* **Data in this exercise**
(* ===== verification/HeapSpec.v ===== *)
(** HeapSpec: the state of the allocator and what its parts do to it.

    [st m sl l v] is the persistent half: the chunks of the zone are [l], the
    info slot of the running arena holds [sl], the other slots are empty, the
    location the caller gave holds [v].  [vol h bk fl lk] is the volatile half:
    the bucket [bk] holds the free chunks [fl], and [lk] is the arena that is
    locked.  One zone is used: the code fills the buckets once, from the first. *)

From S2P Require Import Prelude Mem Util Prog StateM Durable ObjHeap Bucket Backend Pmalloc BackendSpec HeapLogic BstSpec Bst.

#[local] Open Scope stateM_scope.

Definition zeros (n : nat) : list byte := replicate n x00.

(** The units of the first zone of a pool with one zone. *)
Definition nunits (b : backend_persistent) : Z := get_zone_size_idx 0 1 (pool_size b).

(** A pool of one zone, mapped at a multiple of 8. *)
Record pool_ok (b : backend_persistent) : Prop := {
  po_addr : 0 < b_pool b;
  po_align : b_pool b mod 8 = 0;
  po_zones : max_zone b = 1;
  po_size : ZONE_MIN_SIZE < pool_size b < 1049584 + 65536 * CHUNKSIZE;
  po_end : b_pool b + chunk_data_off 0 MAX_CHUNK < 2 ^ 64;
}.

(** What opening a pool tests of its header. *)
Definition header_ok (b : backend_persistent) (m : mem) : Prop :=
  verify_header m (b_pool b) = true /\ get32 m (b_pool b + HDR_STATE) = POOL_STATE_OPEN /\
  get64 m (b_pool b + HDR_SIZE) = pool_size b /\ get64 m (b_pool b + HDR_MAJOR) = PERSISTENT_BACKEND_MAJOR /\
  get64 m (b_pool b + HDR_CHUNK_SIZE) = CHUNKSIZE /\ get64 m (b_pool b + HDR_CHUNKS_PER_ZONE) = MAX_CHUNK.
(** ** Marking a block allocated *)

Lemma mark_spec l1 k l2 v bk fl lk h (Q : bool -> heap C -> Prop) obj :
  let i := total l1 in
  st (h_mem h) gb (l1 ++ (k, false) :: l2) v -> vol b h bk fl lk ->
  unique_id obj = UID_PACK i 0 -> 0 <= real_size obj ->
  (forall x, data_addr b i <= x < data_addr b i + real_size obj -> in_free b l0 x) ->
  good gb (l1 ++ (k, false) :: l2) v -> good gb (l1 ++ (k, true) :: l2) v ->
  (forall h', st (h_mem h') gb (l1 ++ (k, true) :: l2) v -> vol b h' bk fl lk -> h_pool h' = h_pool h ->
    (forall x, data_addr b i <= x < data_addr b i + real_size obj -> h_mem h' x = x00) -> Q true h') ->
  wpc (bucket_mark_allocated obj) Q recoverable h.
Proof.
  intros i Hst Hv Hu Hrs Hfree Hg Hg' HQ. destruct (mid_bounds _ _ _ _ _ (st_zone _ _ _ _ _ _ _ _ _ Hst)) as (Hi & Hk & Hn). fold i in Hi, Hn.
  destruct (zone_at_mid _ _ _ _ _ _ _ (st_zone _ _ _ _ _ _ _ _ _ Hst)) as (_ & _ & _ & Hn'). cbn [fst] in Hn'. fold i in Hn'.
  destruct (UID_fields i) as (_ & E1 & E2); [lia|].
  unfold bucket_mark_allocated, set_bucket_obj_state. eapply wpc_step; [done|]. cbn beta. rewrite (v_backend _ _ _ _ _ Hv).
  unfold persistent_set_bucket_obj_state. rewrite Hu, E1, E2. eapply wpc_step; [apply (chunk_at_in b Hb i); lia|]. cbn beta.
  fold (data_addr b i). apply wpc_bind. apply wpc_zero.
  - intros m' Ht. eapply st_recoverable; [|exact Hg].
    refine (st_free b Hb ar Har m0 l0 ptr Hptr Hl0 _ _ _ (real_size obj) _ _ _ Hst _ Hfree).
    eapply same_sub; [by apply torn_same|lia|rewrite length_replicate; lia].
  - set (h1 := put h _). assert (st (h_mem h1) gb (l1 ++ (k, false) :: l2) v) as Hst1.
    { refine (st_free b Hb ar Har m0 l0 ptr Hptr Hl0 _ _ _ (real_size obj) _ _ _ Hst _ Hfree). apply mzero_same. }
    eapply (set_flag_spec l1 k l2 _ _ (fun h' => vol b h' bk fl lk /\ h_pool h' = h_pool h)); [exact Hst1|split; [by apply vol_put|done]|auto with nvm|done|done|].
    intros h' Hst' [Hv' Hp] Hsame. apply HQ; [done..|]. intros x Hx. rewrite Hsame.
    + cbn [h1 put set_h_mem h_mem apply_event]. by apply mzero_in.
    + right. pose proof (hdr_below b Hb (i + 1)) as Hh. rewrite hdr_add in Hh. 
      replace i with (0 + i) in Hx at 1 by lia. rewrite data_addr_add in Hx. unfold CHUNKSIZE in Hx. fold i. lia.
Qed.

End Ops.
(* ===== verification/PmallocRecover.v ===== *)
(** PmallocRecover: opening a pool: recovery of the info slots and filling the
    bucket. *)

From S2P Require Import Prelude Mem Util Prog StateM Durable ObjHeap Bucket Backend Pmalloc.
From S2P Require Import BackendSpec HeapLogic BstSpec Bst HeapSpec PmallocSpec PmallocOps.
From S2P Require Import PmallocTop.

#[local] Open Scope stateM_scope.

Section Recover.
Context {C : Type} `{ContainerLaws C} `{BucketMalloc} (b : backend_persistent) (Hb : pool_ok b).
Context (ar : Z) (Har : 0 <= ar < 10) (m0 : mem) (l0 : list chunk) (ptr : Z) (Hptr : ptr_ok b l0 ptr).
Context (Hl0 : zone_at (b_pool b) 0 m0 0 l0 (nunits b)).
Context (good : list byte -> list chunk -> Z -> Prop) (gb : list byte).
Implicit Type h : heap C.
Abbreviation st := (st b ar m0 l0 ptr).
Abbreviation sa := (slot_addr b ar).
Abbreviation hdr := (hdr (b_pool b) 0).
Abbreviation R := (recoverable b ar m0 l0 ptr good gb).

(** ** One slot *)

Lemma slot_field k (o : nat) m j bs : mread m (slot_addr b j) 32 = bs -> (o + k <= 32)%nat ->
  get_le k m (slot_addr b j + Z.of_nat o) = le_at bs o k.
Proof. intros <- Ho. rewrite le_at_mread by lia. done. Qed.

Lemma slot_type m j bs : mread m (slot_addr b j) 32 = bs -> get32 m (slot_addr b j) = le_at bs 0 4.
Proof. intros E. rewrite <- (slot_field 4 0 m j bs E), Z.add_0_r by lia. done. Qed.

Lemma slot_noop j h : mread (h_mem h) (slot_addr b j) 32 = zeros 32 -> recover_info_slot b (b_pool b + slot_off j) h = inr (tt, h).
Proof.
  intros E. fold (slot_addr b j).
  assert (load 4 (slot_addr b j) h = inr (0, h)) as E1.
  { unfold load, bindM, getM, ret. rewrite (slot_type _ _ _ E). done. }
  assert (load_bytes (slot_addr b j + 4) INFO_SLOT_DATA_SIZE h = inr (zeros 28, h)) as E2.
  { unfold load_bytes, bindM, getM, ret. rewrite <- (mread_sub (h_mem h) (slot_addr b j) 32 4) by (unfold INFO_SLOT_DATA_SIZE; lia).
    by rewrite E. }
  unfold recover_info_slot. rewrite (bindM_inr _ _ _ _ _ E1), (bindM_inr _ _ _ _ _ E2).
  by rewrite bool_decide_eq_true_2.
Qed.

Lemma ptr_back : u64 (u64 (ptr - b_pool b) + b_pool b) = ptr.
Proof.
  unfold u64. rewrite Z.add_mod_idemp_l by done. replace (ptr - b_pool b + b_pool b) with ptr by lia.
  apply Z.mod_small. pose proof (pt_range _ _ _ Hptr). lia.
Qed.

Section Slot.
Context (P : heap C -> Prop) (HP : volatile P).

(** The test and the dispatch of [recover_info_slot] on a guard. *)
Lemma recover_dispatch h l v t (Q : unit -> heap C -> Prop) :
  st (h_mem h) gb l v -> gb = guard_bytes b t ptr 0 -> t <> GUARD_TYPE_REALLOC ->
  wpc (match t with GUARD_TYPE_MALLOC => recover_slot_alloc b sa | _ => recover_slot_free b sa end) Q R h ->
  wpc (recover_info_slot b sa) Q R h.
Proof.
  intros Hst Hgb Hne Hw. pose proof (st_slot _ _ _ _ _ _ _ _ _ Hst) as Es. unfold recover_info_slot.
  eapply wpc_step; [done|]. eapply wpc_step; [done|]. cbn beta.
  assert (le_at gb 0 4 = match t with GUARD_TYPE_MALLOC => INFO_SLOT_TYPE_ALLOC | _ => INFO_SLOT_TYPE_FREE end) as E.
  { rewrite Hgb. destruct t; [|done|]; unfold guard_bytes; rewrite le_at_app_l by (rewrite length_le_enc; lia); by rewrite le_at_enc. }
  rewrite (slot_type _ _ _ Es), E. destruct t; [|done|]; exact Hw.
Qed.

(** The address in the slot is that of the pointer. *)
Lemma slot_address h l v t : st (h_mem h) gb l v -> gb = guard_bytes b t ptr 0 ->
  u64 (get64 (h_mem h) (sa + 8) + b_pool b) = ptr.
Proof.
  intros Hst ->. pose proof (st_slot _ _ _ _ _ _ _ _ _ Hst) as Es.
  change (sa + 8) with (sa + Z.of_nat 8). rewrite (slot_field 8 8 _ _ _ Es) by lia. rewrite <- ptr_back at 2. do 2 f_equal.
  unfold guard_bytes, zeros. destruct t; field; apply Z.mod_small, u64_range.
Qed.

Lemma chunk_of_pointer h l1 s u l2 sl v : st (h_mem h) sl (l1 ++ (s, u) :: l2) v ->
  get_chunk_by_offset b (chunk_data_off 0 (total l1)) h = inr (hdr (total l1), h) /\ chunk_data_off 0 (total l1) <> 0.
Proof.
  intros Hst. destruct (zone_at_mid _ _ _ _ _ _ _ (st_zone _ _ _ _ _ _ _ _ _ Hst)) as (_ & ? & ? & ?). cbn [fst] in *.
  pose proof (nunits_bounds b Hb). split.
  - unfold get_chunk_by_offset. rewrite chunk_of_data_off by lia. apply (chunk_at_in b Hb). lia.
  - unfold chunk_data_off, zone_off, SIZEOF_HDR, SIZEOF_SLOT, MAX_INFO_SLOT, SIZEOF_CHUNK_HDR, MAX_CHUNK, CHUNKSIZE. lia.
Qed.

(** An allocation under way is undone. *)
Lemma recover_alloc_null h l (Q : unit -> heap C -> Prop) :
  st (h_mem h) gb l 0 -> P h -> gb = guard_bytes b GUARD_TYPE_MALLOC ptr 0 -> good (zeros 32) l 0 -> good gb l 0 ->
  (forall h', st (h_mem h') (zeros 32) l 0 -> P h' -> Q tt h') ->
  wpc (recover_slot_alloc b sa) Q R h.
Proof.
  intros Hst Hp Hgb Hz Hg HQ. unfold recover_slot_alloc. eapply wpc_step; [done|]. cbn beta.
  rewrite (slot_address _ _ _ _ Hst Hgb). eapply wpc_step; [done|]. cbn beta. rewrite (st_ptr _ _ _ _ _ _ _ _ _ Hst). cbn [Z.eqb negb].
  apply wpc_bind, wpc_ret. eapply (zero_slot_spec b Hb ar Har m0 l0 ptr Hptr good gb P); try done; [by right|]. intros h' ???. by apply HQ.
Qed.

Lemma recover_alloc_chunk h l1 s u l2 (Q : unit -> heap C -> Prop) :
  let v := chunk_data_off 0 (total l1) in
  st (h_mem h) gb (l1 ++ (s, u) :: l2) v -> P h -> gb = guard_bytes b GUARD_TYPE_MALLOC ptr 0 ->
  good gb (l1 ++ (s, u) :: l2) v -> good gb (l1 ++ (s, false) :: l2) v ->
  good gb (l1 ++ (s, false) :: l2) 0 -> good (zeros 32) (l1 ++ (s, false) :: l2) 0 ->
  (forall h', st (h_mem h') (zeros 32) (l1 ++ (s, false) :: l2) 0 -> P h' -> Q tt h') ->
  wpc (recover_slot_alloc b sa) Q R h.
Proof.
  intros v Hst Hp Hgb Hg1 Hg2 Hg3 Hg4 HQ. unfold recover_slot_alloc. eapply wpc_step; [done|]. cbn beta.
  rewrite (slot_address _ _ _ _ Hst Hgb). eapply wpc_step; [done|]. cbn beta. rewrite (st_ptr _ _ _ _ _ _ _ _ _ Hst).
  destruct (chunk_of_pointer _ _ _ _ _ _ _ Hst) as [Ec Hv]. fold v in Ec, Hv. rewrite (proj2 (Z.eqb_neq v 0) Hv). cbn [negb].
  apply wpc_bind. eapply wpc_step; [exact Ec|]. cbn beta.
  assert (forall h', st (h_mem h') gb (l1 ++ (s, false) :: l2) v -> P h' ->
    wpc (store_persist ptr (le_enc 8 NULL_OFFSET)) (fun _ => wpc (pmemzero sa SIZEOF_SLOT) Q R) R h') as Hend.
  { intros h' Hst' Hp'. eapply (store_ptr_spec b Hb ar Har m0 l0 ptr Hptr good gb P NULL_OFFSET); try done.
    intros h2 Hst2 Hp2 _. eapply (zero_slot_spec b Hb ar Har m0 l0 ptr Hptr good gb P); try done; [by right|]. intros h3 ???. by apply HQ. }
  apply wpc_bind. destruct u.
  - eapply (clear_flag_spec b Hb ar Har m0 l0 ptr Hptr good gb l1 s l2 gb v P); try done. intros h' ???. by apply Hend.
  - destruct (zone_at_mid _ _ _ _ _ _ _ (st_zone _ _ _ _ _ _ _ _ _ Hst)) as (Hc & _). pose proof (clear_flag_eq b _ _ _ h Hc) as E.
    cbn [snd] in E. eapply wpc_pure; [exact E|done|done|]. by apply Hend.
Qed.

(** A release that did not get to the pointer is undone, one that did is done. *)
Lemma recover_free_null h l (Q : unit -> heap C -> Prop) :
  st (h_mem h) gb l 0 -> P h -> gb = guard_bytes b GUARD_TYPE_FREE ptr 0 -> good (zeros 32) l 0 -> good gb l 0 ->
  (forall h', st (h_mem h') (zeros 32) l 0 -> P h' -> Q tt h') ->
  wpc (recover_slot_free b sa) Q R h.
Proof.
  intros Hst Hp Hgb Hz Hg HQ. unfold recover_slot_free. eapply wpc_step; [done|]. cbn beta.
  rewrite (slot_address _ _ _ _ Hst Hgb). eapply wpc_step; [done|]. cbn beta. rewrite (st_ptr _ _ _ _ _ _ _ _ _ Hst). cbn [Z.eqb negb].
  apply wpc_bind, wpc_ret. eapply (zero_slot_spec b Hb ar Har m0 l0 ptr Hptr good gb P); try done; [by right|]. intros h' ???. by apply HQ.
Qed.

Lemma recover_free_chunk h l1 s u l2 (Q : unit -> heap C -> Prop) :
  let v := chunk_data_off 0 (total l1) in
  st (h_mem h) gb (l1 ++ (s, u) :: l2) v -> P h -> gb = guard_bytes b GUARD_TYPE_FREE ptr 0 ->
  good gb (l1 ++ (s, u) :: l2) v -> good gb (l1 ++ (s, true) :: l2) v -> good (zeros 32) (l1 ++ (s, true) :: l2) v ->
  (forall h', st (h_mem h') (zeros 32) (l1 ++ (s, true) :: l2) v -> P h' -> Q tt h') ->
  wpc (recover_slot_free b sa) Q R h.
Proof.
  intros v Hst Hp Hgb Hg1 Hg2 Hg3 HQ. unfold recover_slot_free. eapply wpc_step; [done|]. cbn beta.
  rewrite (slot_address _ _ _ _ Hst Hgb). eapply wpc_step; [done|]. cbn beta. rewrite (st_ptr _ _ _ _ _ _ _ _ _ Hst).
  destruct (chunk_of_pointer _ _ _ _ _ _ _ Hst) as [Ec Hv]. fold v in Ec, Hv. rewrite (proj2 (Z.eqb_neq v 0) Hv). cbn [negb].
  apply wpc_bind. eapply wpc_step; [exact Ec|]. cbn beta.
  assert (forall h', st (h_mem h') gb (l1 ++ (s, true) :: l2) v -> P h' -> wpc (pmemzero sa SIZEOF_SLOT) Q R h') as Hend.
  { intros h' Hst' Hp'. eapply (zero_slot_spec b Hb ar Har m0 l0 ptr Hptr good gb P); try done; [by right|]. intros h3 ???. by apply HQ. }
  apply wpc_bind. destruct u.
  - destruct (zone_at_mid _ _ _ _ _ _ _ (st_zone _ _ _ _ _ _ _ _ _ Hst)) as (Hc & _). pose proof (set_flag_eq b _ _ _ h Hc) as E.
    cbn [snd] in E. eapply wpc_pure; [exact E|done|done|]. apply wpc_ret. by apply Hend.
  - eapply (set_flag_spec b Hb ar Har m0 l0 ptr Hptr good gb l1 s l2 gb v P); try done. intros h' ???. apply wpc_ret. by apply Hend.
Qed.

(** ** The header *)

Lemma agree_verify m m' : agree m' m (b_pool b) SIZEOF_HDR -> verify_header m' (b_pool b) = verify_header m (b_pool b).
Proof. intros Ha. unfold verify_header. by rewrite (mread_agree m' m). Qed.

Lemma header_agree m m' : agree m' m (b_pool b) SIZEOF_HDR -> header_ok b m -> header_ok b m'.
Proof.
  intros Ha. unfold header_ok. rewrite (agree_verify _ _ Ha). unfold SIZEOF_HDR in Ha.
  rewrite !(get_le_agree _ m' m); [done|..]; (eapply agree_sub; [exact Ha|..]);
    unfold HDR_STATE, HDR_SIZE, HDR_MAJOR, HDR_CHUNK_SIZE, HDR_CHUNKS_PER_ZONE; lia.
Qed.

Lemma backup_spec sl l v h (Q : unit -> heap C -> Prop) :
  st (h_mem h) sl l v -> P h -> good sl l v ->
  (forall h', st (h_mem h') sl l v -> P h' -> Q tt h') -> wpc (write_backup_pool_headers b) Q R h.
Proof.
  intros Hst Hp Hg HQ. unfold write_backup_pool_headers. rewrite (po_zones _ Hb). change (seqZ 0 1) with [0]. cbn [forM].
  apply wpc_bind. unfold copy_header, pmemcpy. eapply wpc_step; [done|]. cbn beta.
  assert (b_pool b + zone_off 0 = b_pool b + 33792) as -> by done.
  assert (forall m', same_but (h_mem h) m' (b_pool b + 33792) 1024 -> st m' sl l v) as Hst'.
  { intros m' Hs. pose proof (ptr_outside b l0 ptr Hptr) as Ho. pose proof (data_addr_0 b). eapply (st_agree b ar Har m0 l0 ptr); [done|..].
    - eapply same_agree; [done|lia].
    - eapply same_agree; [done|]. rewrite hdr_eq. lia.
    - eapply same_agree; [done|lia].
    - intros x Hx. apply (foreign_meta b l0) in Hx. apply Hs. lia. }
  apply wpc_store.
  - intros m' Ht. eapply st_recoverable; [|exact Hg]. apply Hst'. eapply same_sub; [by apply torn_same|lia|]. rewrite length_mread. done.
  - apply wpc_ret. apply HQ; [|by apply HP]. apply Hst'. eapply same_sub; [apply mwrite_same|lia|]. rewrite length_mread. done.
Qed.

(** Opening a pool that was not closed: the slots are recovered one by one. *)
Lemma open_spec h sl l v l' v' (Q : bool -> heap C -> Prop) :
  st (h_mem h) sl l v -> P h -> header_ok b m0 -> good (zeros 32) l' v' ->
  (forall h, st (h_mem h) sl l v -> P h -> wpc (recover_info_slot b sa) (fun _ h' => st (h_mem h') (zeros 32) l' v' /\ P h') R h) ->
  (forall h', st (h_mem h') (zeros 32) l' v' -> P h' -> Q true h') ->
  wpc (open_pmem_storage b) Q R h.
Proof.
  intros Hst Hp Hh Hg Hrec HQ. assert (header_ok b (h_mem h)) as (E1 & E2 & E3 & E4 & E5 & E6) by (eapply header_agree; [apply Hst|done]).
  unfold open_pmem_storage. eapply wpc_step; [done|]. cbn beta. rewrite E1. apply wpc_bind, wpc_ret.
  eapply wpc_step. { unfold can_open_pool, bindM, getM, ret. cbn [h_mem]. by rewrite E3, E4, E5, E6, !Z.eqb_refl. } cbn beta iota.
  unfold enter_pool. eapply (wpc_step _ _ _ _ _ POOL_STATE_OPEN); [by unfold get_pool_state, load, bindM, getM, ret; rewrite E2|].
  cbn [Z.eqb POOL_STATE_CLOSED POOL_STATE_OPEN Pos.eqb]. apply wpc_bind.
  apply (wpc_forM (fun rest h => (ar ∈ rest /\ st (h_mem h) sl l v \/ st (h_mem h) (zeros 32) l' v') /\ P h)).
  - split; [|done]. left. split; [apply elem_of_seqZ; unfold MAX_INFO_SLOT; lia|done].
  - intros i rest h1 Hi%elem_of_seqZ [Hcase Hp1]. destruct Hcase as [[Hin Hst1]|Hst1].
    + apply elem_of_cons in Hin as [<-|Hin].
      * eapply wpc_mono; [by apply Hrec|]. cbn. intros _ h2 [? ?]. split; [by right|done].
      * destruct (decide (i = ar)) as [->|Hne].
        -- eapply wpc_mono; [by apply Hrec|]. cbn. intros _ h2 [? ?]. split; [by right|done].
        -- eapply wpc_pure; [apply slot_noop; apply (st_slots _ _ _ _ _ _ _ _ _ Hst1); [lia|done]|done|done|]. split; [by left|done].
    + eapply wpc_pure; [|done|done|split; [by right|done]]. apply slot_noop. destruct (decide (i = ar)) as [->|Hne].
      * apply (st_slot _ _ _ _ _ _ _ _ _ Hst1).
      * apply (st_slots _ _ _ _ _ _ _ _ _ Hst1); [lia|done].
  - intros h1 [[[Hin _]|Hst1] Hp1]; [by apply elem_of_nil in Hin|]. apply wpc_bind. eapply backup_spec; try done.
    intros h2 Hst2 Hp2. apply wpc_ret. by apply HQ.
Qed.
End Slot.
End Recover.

* **Exercise instructions**
Each line in the listing above that includes the word "HeapLogic" needs to be copied out.

* **Result for this exercise**
From S2P Require Import Prelude Mem Util Prog StateM Durable ObjHeap Bucket Backend Pmalloc BackendSpec HeapLogic BstSpec Bst.
From S2P Require Import BackendSpec HeapLogic BstSpec Bst HeapSpec PmallocSpec PmallocOps.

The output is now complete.